The commission has agreed to conduct a $200,000 study to assess city buildings and find the best place to build a new operations center.

In the days preceding the storm, city staff prepped a makeshift operations center in the Delray Fire Department headquarte­rs on Atlantic Avenue to manage emergency response, communicat­e with county and state officials and monitor the storm, said interim city manager Neal de Jesus.

Staff added extra phone and internet lines and prepared the building to house nearly 100 people including police, fire-rescue and city workers, he said.

But the hurricane’s outer bands wreaked havoc on the city’s emergency operations without a direct hit from the storm. The first sign of trouble started when communicat­ions lines with field offices went down before the storm even began, de Jesus said.

IT support staff managed to solve the problem only to lose phone and internet lines for several hours when the storm hit, leaving emergency officials to talk over radio, he said.

Inside the fire station, rainwater dripped into offices where staff inflated air mattresses and slept on floors between 12-hour shifts, de Jesus said.

“We were just using buckets to catch the water,” he said.

Glisckstei­n said there was insulation coming out of the roof and onto where people were sleeping. “It just was deplorable conditions,” he said.

Power went out at both the fire and the police station and both fell back on generators, de Jesus said.

But the generator went out at the police station, forcing dispatcher­s to reroute 911 calls to Boca Raton while workers fixed the generator, said Dani Moschella, spokeswoma­n for Delray Beach Police.

Even with the challenges, police, fire-rescue and city workers still accomplish­ed feats of heroism.

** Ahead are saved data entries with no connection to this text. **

Definition requirements (full_url : string) : list (obs boot -> bool) :=
  [obs_connected; obs_mtproto_settled; obs_scheduler; obs_reporter; obs_dispatching; obs_confirmed full_url]
  ++ map obs_created index_specs.

Lemma waits_call (f : obs boot -> bool) {X} (ev : boot X) :
  (forall r, obs_live (Obs ev r) = false) -> (forall r, succeeded r = true -> f (Obs ev r) = true) ->
  waits f obs_live succeeded (call ev).
Proof.
  intros Hl Hf. apply waits_from; [by apply never_call|]. apply wp_call. intros r _ Hr. cbn. by rewrite (Hf r Hr).
Qed.

(** [p] is the step that satisfies the requirement: what comes after it is free. *)
Lemma waits_here (f : obs boot -> bool) {A B} (p : bio A) (k : A -> bio B) :
  waits f obs_live succeeded p -> waits f obs_live succeeded (bind p k).
Proof. intros H. eapply waits_then; [exact H|done|done]. Qed.

Lemma indexes_wait p : In p index_specs -> waits (obs_created p) obs_live succeeded ensure_indexes.
Proof.
  intros Hp. apply waits_from; [apply indexes_never_live|]. apply wp_intro. intros t r Hr Hs.
  apply indexes_fail_fast in Hr. destruct r as [[]|e]; [|done]. apply existsb_exists.
  exists (Obs (CreateIndex p.1 p.2) (Ok tt)). split; [exact (proj1 (List.Forall_forall _ _) Hr p Hp)|].
  cbn. by rewrite String.eqb_refl, ix_eqb_refl.
Qed.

Delray Beach Police used their massive, mine-resistant vehicle in winds of more than 50 mph to save a Delray resident whose roof collapsed, while fire-rescue provided medical treatment to a 1-year-old who couldn’t breathe, de Jesus said.

At the storm’s peak, more than 140 power lines went down across the city, de Jesus said.

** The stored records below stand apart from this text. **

(* ===== verification/Schema.v ===== *)
(** The document schemas of [tcbot/database/documents.py], and what the
    database layer writes against them: every field an insert or an update
    stores is one its collection's [TypedDict] declares, with a value of the
    declared type. *)

From S2P Require Import Prelude Prog Text World I18n Dispatch Cache Locale Roles Replies Auth Records Warns ProofUpload DemoteFlow BanFlow WarnFlow MuteFlow KickFlow WarnManage AppealReview JoinFlow Prefixes Extract Handler AppealSubmit PromoteFlow Admins ConnectedFlow Syncing Maintenance Language Jobs Identity BanSession Commands ReasonFlow Drills CheckViews Stats.

(** * Schemas *)

(** The annotations: [int], [str], [bool], [datetime], [ObjectId], a
    [Literal], and [T | None]. *)
Inductive field_type : Type :=
  | TyInt
  | TyStr
  | TyBool
  | TyDate
  | TyObjectId
  | TyLiteral (values : list string)
  | TyOptional (t : field_type).

Definition RoleName : field_type := TyLiteral ["founder"; "admin"; "developer"; "tester"]%string.
Definition RequestStatus : field_type := TyLiteral ["pending"; "approved"; "rejected"]%string.

(** A [TypedDict] with [total=False]: any of the fields, and no other. *)
Definition schema : Type := list (string * field_type).


Definition AdminDoc : schema :=
  [("user_id", TyInt); ("promoted_by", TyInt); ("promoted_date", TyDate)]%string.

Definition BanDoc : schema :=
  [("ban_id", TyStr); ("banned_user_id", TyInt); ("reason", TyStr); ("admin_user_id", TyInt);
   ("proof_message_id", TyInt); ("log_message_id", TyInt);
   ("previous_proof_message_id", TyOptional TyInt); ("previous_log_message_id", TyOptional TyInt);
   ("timestamp", TyDate); ("updated_timestamp", TyOptional TyDate); ("until_date", TyOptional TyDate);
   ("duration_str", TyOptional TyStr); ("is_active", TyBool); ("update_count", TyInt);
   ("review_message_id", TyOptional TyInt); ("review_timestamp", TyOptional TyDate);
   ("appeal_log_msg_id", TyOptional TyInt); ("appeal_submitted_at", TyOptional TyDate);
   ("appeal_link", TyOptional TyStr); ("rejected_by_id", TyOptional TyInt);
   ("rejected_by_name", TyOptional TyStr); ("rejected_at", TyOptional TyDate)]%string.

Definition GroupDoc : schema :=
  [("chat_id", TyInt); ("title", TyStr); ("added_by", TyInt); ("added_date", TyDate);
   ("is_active", TyBool); ("locale", TyOptional TyStr)]%string.

Definition PendingGroupDoc : schema :=
  [("chat_id", TyInt); ("title", TyStr); ("owner_id", TyInt); ("message_id", TyInt);
   ("added_date", TyDate)]%string.

Definition RoleDoc : schema :=
  [("user_id", TyInt); ("role", RoleName); ("assigned_by", TyInt); ("assigned_at", TyDate)]%string.

Definition RoleRefDoc : schema := [("user_id", TyInt)]%string.

Definition UserDoc : schema :=
  [("user_id", TyInt); ("username", TyOptional TyStr); ("first_name", TyOptional TyStr);
   ("last_name", TyOptional TyStr); ("commit_date", TyDate); ("last_updated", TyDate)]%string.

Definition UserSettingsDoc : schema := [("user_id", TyInt); ("locale", TyOptional TyStr)]%string.

Definition KickDoc : schema :=
  [("user_id", TyInt); ("chat_id", TyInt); ("reason", TyStr); ("admin_id", TyInt);
   ("timestamp", TyDate)]%string.

Definition MuteDoc : schema :=
  [("user_id", TyInt); ("chat_id", TyInt); ("reason", TyStr); ("admin_id", TyInt);
   ("timestamp", TyDate); ("duration_secs", TyOptional TyInt)]%string.

Definition ActiveMuteDoc : schema :=
  [("user_id", TyInt); ("until_date", TyOptional TyDate); ("timestamp", TyDate)]%string.

Definition WarnDoc : schema :=
  [("_id", TyObjectId); ("user_id", TyInt); ("reason", TyStr); ("admin_id", TyInt);
   ("chat_id", TyInt); ("timestamp", TyDate)]%string.

Definition WarnCountDoc : schema :=
  [("user_id", TyInt); ("chat_id", TyInt); ("count", TyInt); ("updated_at", TyDate)]%string.

Definition PromotionRequestDoc : schema :=
  [("request_id", TyStr); ("target_id", TyInt); ("username", TyOptional TyStr); ("first_name", TyStr);
   ("promoted_by", TyInt); ("status", RequestStatus); ("requested_date", TyDate);
   ("resolved_date", TyOptional TyDate); ("resolved_by", TyOptional TyInt)]%string.

(** The collection whose documents each class describes: its docstring says
    so, and the accessors of the database modules are annotated with it. *)
Definition schema_of (collection : string) : option schema :=
  assoc collection
    [("tc_admins", AdminDoc); ("bans", BanDoc); ("federated_groups", GroupDoc);
     ("pending_joins", PendingGroupDoc); ("tc_roles", RoleDoc); ("tc_owners", RoleRefDoc);
     ("member_cache", UserDoc); ("user_settings", UserSettingsDoc); ("kicks", KickDoc);
     ("mutes", MuteDoc); ("active_mutes", ActiveMuteDoc); ("warns", WarnDoc);
     ("warn_counts", WarnCountDoc); ("promotion_requests", PromotionRequestDoc)]%string.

After the hurricane, workers played whack-amole with the city’s sewer system, moving 30 generators around the city to power lift stations that prevent raw sewage from backing up and spilling out onto the streets and into homes.

“Staff did a phenomenal job serving the lift stations,” he said.

Early city estimates put the storm’s damage at $10 million but may go as high as $12 million, de Jesus said.

In the aftermath, Mayor Cary Glickstein said if there is one legacy he wants to leave behind in the city: a new emergency operations center that’s able to withstand a Category 5 hurricane.

The most likely site would be at the Lakeview Golf Club west of Interstate 95, de Jesus said.

The commission-approved study will take place next year, but it will take until at least 2019 for an emergency operations center to be built, Glickstein said.

In the meantime, the city is spending $1.1 million to fortify facilities at the Delray Beach Golf Club with hurricane-impact windows and a reinforced roof. The club likely will double as the emergency operations center until a new one is built, de Jesus said.